Review copy provided by the publisher. Also the author is an online friend.

This is a debut novel of a kind of science fiction loads of my friends are constantly (no, CONSTANTLY) telling me they do not see enough. It’s planets-and-aliens science fiction! It’s got space stations and settlements and lots of divergence/diversity of human culture and a very big universe and spaceships that think and people disagreeing about who counts as people! Adventure! Excitement! We may know that a Jedi craves not these things, but that doesn’t seem to stop the majority of my social circle.

Well, here you go, friends, here’s a one of these, and it is fun and satisfying and has an ending that leaves a lot of room without being maddeningly open. This is a book, not a chunk of story approximately book-shaped. Fergus Ferguson (under various aliases) and his allies (maybe friends?
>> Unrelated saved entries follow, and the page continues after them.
(* ===== verification/Lifecycle.v ===== *)
(** * Lifecycle: the program from start to end

    [main.go]: the flags, the two kinds of query, what a start sets up and in which
    order, the goroutine that looks at the configuration files every two seconds
    ([watcher]), and the loop that waits for signals ([loop]).

    The goroutine and the loop share the policy, the quotas and nothing else; between
    any two of their steps the files can change and signals arrive.  A step ends where
    another one can come in between: a file is read, names are looked up in the
    accounts, and only then is the policy exchanged. *)

From S2P Require Import Prelude GoStrings OsLookup Identity Policy Tables Database ImageDB ResourceDB GoJson GoJsonText GoTime Docker Quota GoPath Streams.
From S2P Require Import Bridge Listeners Ctl LogFormat AuditTrail Messages LogQuery.

(** ** The world outside *)

(** A configuration file: when it was last modified, and its text if it can be read. *)
Record ConfigFile := mkConfigFile { cf_ModTime : Z; cf_text : option string }.
Record World := mkWorld { w_os : OsFiles; w_policy : option ConfigFile; w_quota : option ConfigFile }.

Inductive Signal := SIGINT | SIGTERM | SIGHUP | SIGUSR1.
Definition terminates (s : Signal) : bool := match s with SIGINT | SIGTERM => true | _ => false end.

(** ** Flags *)

Record Flags := mkFlags {
  socketDir : string; upstreamSock : string; policyFile : string; dbPath : string;
  logLevel : string; logFormat : string; logFile : string;
  requestTimeout : Z; maxConcurrent : Z; maxConcurrentStreams : Z;
  storageRoot : string; allowHomeBind : bool; storageCleanupInterval : Z;
  quotaFile : string; auditLogDir : string; jwtPort : string; jwtSecret : string;
  certPort : string; certFile : string; certKeyFile : string; certCAFile : string;
  queryType : string; queryImage : string; queryUser : string;
  queryLogType : string; queryUID : Z; queryAction : string; queryResult : string; queryLevel : string;
  querySince : string; queryUntil : string; queryLimit : Z; showVersion : bool;
}.
(** Without options. *)
Definition default_flags : Flags :=
  mkFlags "/run/docker-authz" "/var/run/docker.sock" "/etc/docker-authz/policy.yaml" "/var/lib/docker-authz/owners.db"
    "info" "json" "" 30 0 0 "/var/docker/user-storage" false 5 "" "/var/log/docker-authz" "" "" "" "" "" ""
    "" "" "" "operation" (-1) "" "" "" "" "" 0 false.

(** [config.GetDirOf]: what stands before the last slash. *)
Definition GetDirOf (path : string) : string :=
  match LastIndex path "/" with Some i => str_take i path | None => "." end.

(** ** The state *)

Inductive Watcher :=
| NoWatcher
| Ticking
| PolicyChanged
| PolicyLoaded (p : Policy)
| QuotaNext
| QuotaChanged
| QuotaParsed (cfg : option QuotaConfig).
Inductive Loop :=
| Waiting
| HupLoading
| HupLoaded (p : Policy)
| HupQuota
| HupParsed (cfg : option QuotaConfig)
| Stopping
| Returned.

(** [sigCh] has room for one signal; [mn_ctx]: the context has not been cancelled. *)
Record Main := mkMain {
  mn_policy : Policy; mn_quota : QuotaManager; lastModTime : Z; lastQuotaModTime : Z;
  watcher : Watcher; loop : Loop; sigCh : option Signal; mn_ctx : bool;
}.
Definition UpdatePolicy (p : Policy) (m : Main) : Main :=
  mkMain p (mn_quota m) (lastModTime m) (lastQuotaModTime m) (watcher m) (loop m) (sigCh m) (mn_ctx m).
Definition getPolicy (m : Main) : Policy := mn_policy m.
Definition with_quota (q : QuotaManager) (m : Main) : Main :=
  mkMain (mn_policy m) q (lastModTime m) (lastQuotaModTime m) (watcher m) (loop m) (sigCh m) (mn_ctx m).
Definition with_times (t q : Z) (m : Main) : Main :=
  mkMain (mn_policy m) (mn_quota m) t q (watcher m) (loop m) (sigCh m) (mn_ctx m).
Definition watching (w : Watcher) (m : Main) : Main :=
  mkMain (mn_policy m) (mn_quota m) (lastModTime m) (lastQuotaModTime m) w (loop m) (sigCh m) (mn_ctx m).
Definition looping (l : Loop) (m : Main) : Main :=
  mkMain (mn_policy m) (mn_quota m) (lastModTime m) (lastQuotaModTime m) (watcher m) l (sigCh m) (mn_ctx m).
Definition with_signal (s : option Signal) (ctx : bool) (m : Main) : Main :=
  mkMain (mn_policy m) (mn_quota m) (lastModTime m) (lastQuotaModTime m) (watcher m) (loop m) s ctx.

Section main.
(** The YAML decoders. *)
Context (parse_policy : string → option PolicyConfig) (parse_quota : string → option QuotaConfig).
Context (fl : Flags).

Definition policy_in (w : World) : option Policy := LoadPolicy (w_os w) parse_policy (w_policy w ≫= cf_text).
Definition quota_in (w : World) : option QuotaConfig := (w_quota w ≫= cf_text) ≫= parse_quota.
Definition newer (f : ConfigFile) (t : Z) : bool := (t <? cf_ModTime f)%Z.

(** ** A round of the watcher, undisturbed *)

Definition check_quota (w : World) (m : Main) : Main :=
  if quotaFile fl ==s "" then m else
  match w_quota w with
  | Some f =>
    if newer f (lastQuotaModTime m) then
      let m := with_times (lastModTime m) (cf_ModTime f) m in
      with_quota (Reload (quotaFile fl) (quota_in w) (mn_quota m)).1 m
    else m
  | None => m
  end.
Definition tick (w : World) (m : Main) : Main :=
  match w_policy w with
  | None => m
  | Some f =>
    if newer f (lastModTime m) then
      let m := with_times (cf_ModTime f) (lastQuotaModTime m) m in
      match policy_in w with
      | None => m
      | Some p => check_quota w (UpdatePolicy p m)
      end
    else check_quota w m
  end.

(** ** The steps of the watcher *)

Definition watch_step (w : World) (m : Main) : Main :=
  match watcher m with
  | NoWatcher => m
  | Ticking =>
    match w_policy w with
    | None => m
    | Some f =>
      if newer f (lastModTime m)
      then watching PolicyChanged (with_times (cf_ModTime f) (lastQuotaModTime m) m)
      else watching QuotaNext m
    end
  | PolicyChanged => watching (match policy_in w with None => Ticking | Some p => PolicyLoaded p end) m
  | PolicyLoaded p => watching QuotaNext (UpdatePolicy p m)
  | QuotaNext =>
    if quotaFile fl ==s "" then watching Ticking m else
    match w_quota w with
    | Some f =>
      if newer f (lastQuotaModTime m)
      then watching QuotaChanged (with_times (lastModTime m) (cf_ModTime f) m)
      else watching Ticking m
    | None => watching Ticking m
    end
  | QuotaChanged => watching (QuotaParsed (quota_in w)) m
  | QuotaParsed cfg => watching Ticking (with_quota (Reload (quotaFile fl) cfg (mn_quota m)).1 m)
  end.
(** From one tick to the next. *)
Fixpoint watch_on (fuel : nat) (w : World) (m : Main) : Main :=
  match fuel, watcher m with
  | O, _ | _, (NoWatcher | Ticking) => m
  | S n, _ => watch_on n w (watch_step w m)
  end.
Definition watch_round (w : World) (m : Main) : Main := watch_on 5 w (watch_step w m).

(** ** Signals *)

(** A signal that arrives: the context is cancelled by those that end the program; the
    channel takes it if it is empty, or else it is lost. *)
Definition signal (s : Signal) (m : Main) : Main :=
  with_signal (match sigCh m with None => Some s | some => some end) (mn_ctx m && negb (terminates s)) m.

Definition loop_step (w : World) (m : Main) : Main :=
  match loop m with
  | Waiting =>
    match sigCh m with
    | None => m
    | Some s =>
      looping (match s with SIGUSR1 => Waiting | SIGHUP => HupLoading | SIGINT | SIGTERM => Stopping end)
        (with_signal None (mn_ctx m) m)
    end
  | HupLoading => looping (match policy_in w with None => Waiting | Some p => HupLoaded p end) m
  | HupLoaded p => looping (if quotaFile fl ==s "" then Waiting else HupQuota) (UpdatePolicy p m)
  | HupQuota => looping (HupParsed (quota_in w)) m
  | HupParsed cfg => looping Waiting (with_quota (Reload (quotaFile fl) cfg (mn_quota m)).1 m)
  | Stopping => looping Returned m
  | Returned => m
  end.

(** The program runs until its loop has returned. *)
Inductive main_step : World * Main → World * Main → Prop :=
| Changes w w' m : main_step (w, m) (w', m)
| Watches w m : loop m ≠ Returned → main_step (w, m) (w, watch_step w m)
| Loops w m : main_step (w, m) (w, loop_step w m)
| Arrives w s m : loop m ≠ Returned → main_step (w, m) (w, signal s m).

(** ** The configuration at the start *)

(** [w]: when the files are loaded; [w']: when their times are taken. *)
Definition first_policy (w : World) : Policy := default DefaultAllowPolicy (policy_in w).
Definition first_quota (w : World) : QuotaManager :=
  if quotaFile fl ==s "" then DefaultQuotaManager else default DefaultQuotaManager (LoadQuotaManager (quota_in w)).
Definition time_of (f : option ConfigFile) : Z := match f with Some f => cf_ModTime f | None => zero_time end.
Definition start_main (w w' : World) : Main :=
  mkMain (first_policy w) (first_quota w)
    (time_of (w_policy w')) (if quotaFile fl ==s "" then zero_time else time_of (w_quota w'))
    (match w_policy w' with Some _ => Ticking | None => NoWatcher end) Waiting None true.
End main.

(** ** The whole program *)

Record ProxyOptions := mkProxyOptions {
  RequestTimeout : Z; MaxConcurrent : Z; MaxConcurrentStreams : Z;
  StorageBase : string; StorageCleanupInterval : Z; AllowHomeBind : bool;
}.
Definition proxy_options (fl : Flags) : ProxyOptions :=
  mkProxyOptions (requestTimeout fl * second) (maxConcurrent fl) (maxConcurrentStreams fl)
    (storageRoot fl) (storageCleanupInterval fl * 60 * second) (allowHomeBind fl).
Inductive Authenticator := JWTAuthenticator (secret : string) | CertAuthenticator (ca : string).

Section program.
Context {FW : Type} `{!Iptables FW}.
Context (parse_policy : string → option PolicyConfig) (parse_quota : string → option QuotaConfig).
Context (umask : Z) (random : FS → string) (docker : Docker) (now : Z) (fl : Flags).
(** The orders in which range statements go over maps. *)
Context (range : gmap string Handle → list (string * Handle)) (order : gmap string systemUser → list systemUser).

Record Program := mkProgram {
  pr_main : Main;
  pr_options : ProxyOptions;
  pr_authenticators : list Authenticator;
  pr_system : System (FW:=FW);
  pr_tcp : list (string * bool);
  pr_auditLog : option AuditLogger;
  pr_runLog : option ProxyLogger;
  pr_cores : list Core;
  pr_containers : option ContainerLogger;
  pr_disk : Disk;
  pr_pidFile : bool;
}.
Definition with_main (m : Main) (p : Program) : Program :=
  mkProgram m (pr_options p) (pr_authenticators p) (pr_system p) (pr_tcp p) (pr_auditLog p) (pr_runLog p) (pr_cores p)
    (pr_containers p) (pr_disk p) (pr_pidFile p).
Definition with_system (s : System) (p : Program) : Program :=
  mkProgram (pr_main p) (pr_options p) (pr_authenticators p) s (pr_tcp p) (pr_auditLog p) (pr_runLog p) (pr_cores p)
    (pr_containers p) (pr_disk p) (pr_pidFile p).
Definition with_logs (a : option AuditLogger) (r : option ProxyLogger) (c : option ContainerLogger) (d : Disk) (p : Program) : Program :=
  mkProgram (pr_main p) (pr_options p) (pr_authenticators p) (pr_system p) (pr_tcp p) a r (pr_cores p) c d (pr_pidFile p).

(** *** The start *)

(** What the calls of a start find: the directories that can be made, the database,
    certificates and keys, ports, and the files when they are read and when their times
    are taken. *)
Record Surroundings := mkSurroundings {
  su_mkdir : string → bool; su_open_db : string → option OwnershipDB; su_ca : string → bool; su_key_pair : string → string → bool;
  su_listen : string → bool; su_pid : bool; su_date : string; su_load : World; su_stat : World;
  su_machine : Machine; su_host : Host FW;
}.
Inductive Listing := Images (l : list ImageRow) | Containers (l : list ContainerRow) | Networks (l : list NetworkRow) | Volumes (l : list VolumeRow).
Definition listing {R} (f : list R → Listing) (r : DBError + list R) : option Listing :=
  match r with inr l => Some (f l) | inl _ => None end.
(** [authz.RunQuery]; [None]: it ends with an error. *)
Definition RunQuery (db : option OwnershipDB) (queryType filterImage filterUser : string) : option Listing :=
  d ← db;
  if queryType ==s "images" then listing Images (queryImages filterImage filterUser d) else
  if queryType ==s "containers" then listing Containers (queryContainers filterUser d) else
  if queryType ==s "networks" then listing Networks (queryNetworks filterUser d) else
  if queryType ==s "volumes" then listing Volumes (queryVolumes filterUser d) else None.

Inductive Startup :=
| PrintsVersion
| PrintsLog (lines : option (list string))
| PrintsRows (rows : option Listing)
| PanicsAtLogger
(** [logger.Fatal]: the program ends and nothing is taken back *)
| Fatal (s : option (System (FW:=FW))) (d : Disk)
| Serves (p : Program).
They’re working on that?) unravel mysteries, fight bad guys, and come up with plans so zany they just might work.

Or not, but then something else needs to, and that’s okay too.

I don’t want to spoil too many elements of Finder, because turning a corner and finding I was not quite where I expected to be was part of the fun of this book. I will say that there are a lot of elements that I’m used to having set up for two, three, five books later, and while there is plenty of room in this universe for interesting stories, Palmer is not hoarding her ideas. She’s giving us a fireworks-filled book. Or sometimes a tennis-ball-filled book. Um. Just go read it, okay? You’ll find out.